NEX Notifications and the server instability situation

You’ve probably noticed the increased amount of updates from us focused on addressing connection stability issues. Unfortunately it turns out that the servers can cause 118- errors, even though this is a peer-to-peer error, specifically through the incorrect delivery of NEX Notifications; and an old bug in our libraries reared up and prevented this from working.

NEX Notification Events are used when the server needs to tell something to the client without the client asking first. You can see on that wiki page that it’s things like “new participant joined”; “host changed”; etc. Most NEX calls are client-server request-responses, but these are server-client - the opposite direction. This means the server must decide on its own which client IP/port/PRUDP stream to use when sending (opposed to replying to a request, which goes out on the same stream it came in on).

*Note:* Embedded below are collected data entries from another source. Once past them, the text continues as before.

(* ===== verification/Runtime.v ===== *)
(** * Executors and timers ([h12tiny-core], [runtime.rs])

    [crates/h12tiny-core/src/runtime.rs]: the executor handle that erases the
    type of a future and hands it on, and the timer adapter over
    [async_io::Timer], which is a parameter with its documented contract. *)

From Stdlib Require Import ZArith Lia.
From stdpp Require Import base option list.
From S2P Require Import Prelude Stream.

Open Scope Z_scope.

Module Runtime.

(** ** Executors *)
Section Executors.
(** Futures, and the state of the runtime a submission changes. *)
Context {Fut Rt : Type}.

(** [hyper::rt::Executor]. *)
Class Executor (E : Type) := execute : E -> Fut -> Rt -> Rt.

(** [FnExecutor] calls its function, [BoxExecutor] the executor it holds. *)
Record FnExecutor := mkFn { submit : Fut -> Rt -> Rt }.
#[export] Instance fn_executor : Executor FnExecutor := fun e f rt => submit e f rt.

Record BoxExecutor := mkBox { erased : Fut -> Rt -> Rt }.
Definition box_new {E} `{Executor E} (e : E) : BoxExecutor := mkBox (execute e).
#[export] Instance box_executor : Executor BoxExecutor := fun e f rt => erased e f rt.

(** Erasing an executor changes nothing about what it runs. *)
Lemma box_executes {E} `{Executor E} (e : E) fs rt :
  fold_left (fun rt f => execute (box_new e) f rt) fs rt = fold_left (fun rt f => execute e f rt) fs rt.
Proof. done. Qed.
End Executors.

(** ** Timers *)

(** What the crate uses of [async_io::Timer]: a timer armed for a delay or an
    instant, re-armed in place, and polled; polling may change it. *)
Class AsyncTimer (T : Type) := {
  after : Z -> Duration -> T;
  at_ : Z -> T;
  set_at : T -> Z -> T;
  timer_poll : T -> Z -> poll () * T
}.

(** Its documented contract: a timer fires once the clock has reached the
    instant it was last armed for, and not before. [armed tm t] says that [tm]
    waits for [t]. *)
Class AsyncTimerLaws (T : Type) `{AsyncTimer T} := {
  armed : T -> Z -> Prop;
  after_armed now d : armed (after now d) (now + d);
  at_armed t : armed (at_ t) t;
  set_at_armed tm t : armed (set_at tm t) t;
  armed_early tm t now : armed tm t -> now < t ->
    exists tm', timer_poll tm now = (Pending, tm') /\ armed tm' t;
  armed_late tm t now : armed tm t -> t <= now -> fst (timer_poll tm now) = Ready ()
}.

Section Timers.
Context {T Other : Type} `{AsyncTimer T}.

(** A pinned [hyper::rt::Sleep]: this crate's, or another runtime's. *)
Inductive Sleep := FuturesSleep (inner : T) | Foreign (o : Other).

(** [FuturesSleep::reset] and its [Future::poll]. *)
Definition futures_reset (inner : T) (deadline : Z) : T := set_at inner deadline.
Definition futures_poll (inner : T) (now : Z) : poll () * T :=
  match timer_poll inner now with
  | (Ready _, inner') => (Ready (), inner')
  | (Pending, inner') => (Pending, inner')
  end.

(** [AsyncIoTimer]: [sleep], [sleep_until] and [reset]. *)
Definition sleep (now : Z) (d : Duration) : Sleep := FuturesSleep (after now d).
Definition sleep_until (deadline : Z) : Sleep := FuturesSleep (at_ deadline).
Definition reset (s : Sleep) (new_deadline : Z) : Sleep :=
  match s with
  | FuturesSleep inner => FuturesSleep (futures_reset inner new_deadline)
  | Foreign _ => sleep_until new_deadline
  end.

Context `{!AsyncTimerLaws T}.

(** Polled at the given instants, in order: the first one that is ready. *)
Fixpoint first_ready (inner : T) (polls : list Z) : option Z :=
  match polls with
  | [] => None
  | now :: rest =>
    match futures_poll inner now with
    | (Ready _, _) => Some now
    | (Pending, inner') => first_ready inner' rest
    end
  end.

Lemma armed_first_ready polls : forall inner t, armed inner t ->
  first_ready inner polls = List.find (fun now => t <=? now) polls.
Proof.
  induction polls as [|now rest IH]; intros inner t Ha; [done|]. cbn [first_ready List.find].
  unfold futures_poll. destruct (t <=? now) eqn:E; bool_hyps.
  - pose proof (armed_late _ _ _ Ha E) as Hl. destruct (timer_poll inner now) as [p i']. cbn in Hl. by subst.
  - destruct (armed_early _ _ _ Ha E) as (i' & -> & Ha'). by apply IH.
Qed.

(** Whatever a sleep was before (this crate's, however often polled, or
    another runtime's), after a reset it completes at the first poll that
    is not before the new deadline. *)
Lemma reset_completes s deadline polls : exists inner,
  reset s deadline = FuturesSleep inner /\
  first_ready inner polls = List.find (fun now => deadline <=? now) polls.
Proof.
  destruct s as [inner|o]; eexists; (split; [reflexivity|]); apply armed_first_ready.
  - apply set_at_armed.
  - apply at_armed.
Qed.

Lemma sleep_completes start d polls : exists inner,
  sleep start d = FuturesSleep inner /\
  first_ready inner polls = List.find (fun now => start + d <=? now) polls.
Proof. eexists; split; [reflexivity|]. apply armed_first_ready, after_armed. Qed.
End Timers.

(** The contract is satisfiable: a timer that is the instant it waits for. *)
#[export] Instance instant_timer : AsyncTimer Z := {
  after now d := now + d; at_ t := t; set_at _ t := t;
  timer_poll t now := (if t <=? now then Ready () else Pending, t) }.
#[export, refine] Instance instant_timer_laws : AsyncTimerLaws Z := { armed tm t := tm = t }.
Proof.
  all: try done.
  - intros tm t now -> Hn. exists t. cbn. destruct (t <=? now) eqn:E; bool_hyps; [lia|done].
  - intros tm t now -> Hn. cbn. destruct (t <=? now) eqn:E; bool_hyps; [done|lia].
Qed.

Example reset_foreign :
  reset (T:=Z) (Foreign true) 7 = FuturesSleep 7 /\ first_ready 7 [3; 6; 9; 12] = Some 9.
Proof. split; reflexivity. Qed.
End Runtime.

Until somewhat recently, matchmaking code used the connection ID to track who was in a match. These IDs have the relevant stream information baked in. However, the recent matchmaking rewrite changed this, since that new code uses the PID (account ID) rather than a specific connection.

The matchmaking rewrite reaps many benefits from doing it this way (users can reconnect, more sensible tooling and logging, multiple players per connection (as in MK8), gatherings that can persist across server restart) since the connection ID is ultimately super ephermal and can change easily, mucking up matchmaking.

Unfortunately, the server now has to find the connection for a given account, which it never had to do before. We aren’t entirely clear on why, but there’s an old bug where sometimes a client disconnects and the server doesn’t realise that happened. As you can tell from that issue, this was seen as a nuisance but not a critical flaw. Now that the server has to look for all the connections on an account, though, a major issue emerges: the server could pick old connection info to send your NEX Notification Events to. Your console, likely listening on an entirely different port by now, will never receive that.

Did I mention that some games (Minecraft) use NEX Notifications to trigger NAT holepunching, and will reliably fail to connect p2p if they aren’t delivered?

So this is what we’ve been wrestling with lately, why matchmaking rewrite-related work has paused (Splatfests etc.), and why we’re rebooting and changing server versions around to try and minimise the damage. Rebooting clears out all the stale connection data; though something about Minecraft seems to generate stale connections at an unprecedented rate so it only helps for a short time.

3 Likes

Just going to link Updates on current Minecraft Wii U server issues and Quick Splatoon stability update here as the relevant announcements about the workarounds.

Feel free, though it isn’t so much of an official announcement as me just venting a bit, hah.

1 Like